Il passe sa main sous ma robe et descend ma culotte assez rapidement je dirais.
- Je sais que tu en as envie !
- Jonathan ! Ce n'est pas raisonnable !
- Laisse-toi aller mon amour ! On s'en fiche que ce ne soit pas raisonnable. C'est ce dont on a envie qui compte.
Dans le fond, je ne suis pas sûre que j'ai réellement envie de lui et pourtant, je me laisse faire. Je ne m'y oppose pas alors que je devrais peut-être le faire.
Jonathan défait sa ceinture et retire son pantalon. Je me dis à ce moment-là que peut-être, je pourrais sentir la flamme renaître en faisant l'amour avec lui. Je me laisse aller, Jonathan m'entraîne au sol et me pénètre sans la moindre attention. Après, il faut dire que dans notre couple il y a jamais vraiment eu de longs préliminaires. Je n'ai jamais vraiment aimé ça et Jonathan non plus. Là-dessus, nous étions d'accord.

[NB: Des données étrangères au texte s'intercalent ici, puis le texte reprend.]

(** * An immutable left-leaning red-black tree (package llrb)

    The development has three layers.

    - [node], [Tree], [Txn]: the Go code of node.go and tree.go, embedded over
      an explicit store of heap cells.  Pointers are addresses into the store,
      field assignments are in-place updates of a cell, [copy] and the
      composite literals allocate.  Nothing is copied that the source does not
      copy, so sharing between snapshots is visible.
    - [Abs]: the same algorithms on an inductive tree, used as the abstract
      reading of a heap that is shaped like a tree.
    - the representation predicate [repr] and the simulation lemmas that tie
      the two together.

    The file gives all definitions first: the embedded code, the checkers of
    the test suite, and the vocabulary of the statements (list operations,
    invariants, histories, queries).  The proofs follow: the shape and
    contents lemmas on the abstract tree, the simulation of the heap code,
    the Tree and Txn methods on the store, and the theorems about the
    package. *)

From Stdlib Require Import ZArith Lia Sorted.
From stdpp Require Import base tactics option list gmap sets.

Local Open Scope Z_scope.

(** ** Elements

    [Element] is an interface with one method.  The comparator is supplied by
    the caller; only the sign of its result is used. *)

Class ElementOps (Element : Type) := Compare : Element → Element → Z.

(** The laws a caller's comparator is expected to obey: a three-way
    comparison of a total preorder. *)
Class TotalPreorder (Element : Type) `{ElementOps Element} : Prop := {
  compare_flip : ∀ a b : Element, Compare a b < 0 ↔ 0 < Compare b a;
  compare_trans : ∀ a b c : Element,
    Compare a b <= 0 → Compare b c <= 0 → Compare a c <= 0
}.

(** ** Outcomes of a call *)

Inductive panic : Set :=
| NilDeref        (* runtime error: nil pointer dereference, or a method
                     called on a nil interface value *)
| UnknownType     (* the comparators of this repository panic when they are
                     handed a nil Element *)
| InvertedRange   (* panic("inverted range") *)
| BadAddress.     (* an address outside the store; Go cannot produce one *)

Inductive result (A : Type) : Type :=
| Ok (a : A)
| Panic (p : panic)
| OutOfFuel.
Arguments Ok {A} a.
Arguments Panic {A} p.
Arguments OutOfFuel {A}.
Lemma C5_login_failures_witness :
  let unknown :=
    Request ∅ {[ "email" := lit "bob@example.org";
                 "password" := lit "secret" ]} ∅ in
  let wrong :=
    Request ∅ {[ "email" := lit "ann@example.org";
                 "password" := lit "guess" ]} ∅ in
  (run (store_of []) [] (post_login unknown (Session None))).2
  = inr (Session None, not_found)
  /\ (run (store_of [ann]) [] (post_login wrong (Session None))).2
     = inr (Session None, unauthorized).
Proof.
  intros unknown wrong. split.
  - refine (f_equal snd
              (proj1 (proj2 (C5_login_failures (store_of []) unknown
                               (Session None))) _ _)).
    + reflexivity.
    + right. reflexivity.
  - refine (f_equal snd
              (proj1 (proj2 (proj2 (C5_login_failures (store_of [ann]) wrong
                                      (Session None)))) _ ann [] _ _)).
    + reflexivity.
    + reflexivity.
    + reflexivity.
Defined.

(** ** Sessions *)

Lemma user_projection_dom (u : object) :
  dom (user_projection u) = ({[ "id"; "username"; "email" ]} : gset string).
Proof.
  unfold user_projection. rewrite !dom_insert_L, dom_singleton_L.
  set_solver.
Qed.

Lemma user_projection_no_hash (u : object) :
  user_projection u !! "password_hash" = None.
Proof. unfold user_projection. by simplify_map_eq. Qed.

Lemma step_session (s s' : session) :
  step s s' ->
  s' = s \/ s' = Session None
  \/ exists u, s' = Session (Some (user_projection u)).
Proof.
  intros (E & tr & r & req & tr' & resp & H).
  destruct r; unfold app, requireAuth in H; try destruct (user s);
    cbn in H;
    repeat (match type of H with
            | context [match ?x with _ => _ end] => destruct x eqn:?
            end; cbn in H);
    injection H as <- <- <-; eauto.
Qed.

Lemma reachable_projected (s : session) : reachable s -> projected s.
Proof.
  induction 1 as [|s s' _ IH Hstep].
  - by left.
  - destruct (step_session s s' Hstep) as [-> | [-> | [u ->]]].
    + exact IH.
    + by left.
    + right. by exists u.
Qed.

Je constate que je n'arrive pas à ressentir du plaisir, j'ai l'impression d'être contrainte et forcée, même si je sais que je suis consentente. Une fois qu'il a fini ses affaires, il se relève et m'aide à me relever.
- Tu vois Emily, ça marche encore !
- Ecoute Jonathan, j'ai beaucoup de travail !
- Oui ! On s'appelle !
- Oui oui c'est ça !
Jonathan me vole un baiser.. comme si les choses étaient acquises. Je crois qu'il pense vraiment qu'on va se remettre ensemble. Il quitte l'administration et je mets ma main devant ma bouche et me met à pleurer. Je vais me laver, sentant encore son liquide dégouliner entre mes jambes. Je me sens tellement coupable ! Je prends mon téléphone et tente de joindre ma jumelle Abigail mais elle ne répond pas. Elle est neurochirurgienne. Je suppose qu'elle est au bloc. Je me sens tellement mal, je dois parler à quelqu'un. J'appelle une autre personne, la seule qui pourra m'aider et me comprendre, la personne que j'aime probablement le plus au monde après mes enfants.
- Allo !
- Maman !
- Bonjour Emily !
- Maman ! J'ai fait une bêtise !
- Attend Emily calme-toi !
- Je suis une faible !
- Ecoute je suis chez moi là. J'arrive. Je suis là dans dix minutes. Tu es à la résidence ?
- Je suis à l'administration, dans mon bureau.
- J'arrive !
Je continue à pleurer et une dizaine de minutes plus tard, ma mère arrive. Elle me prend dans ses bras et me console.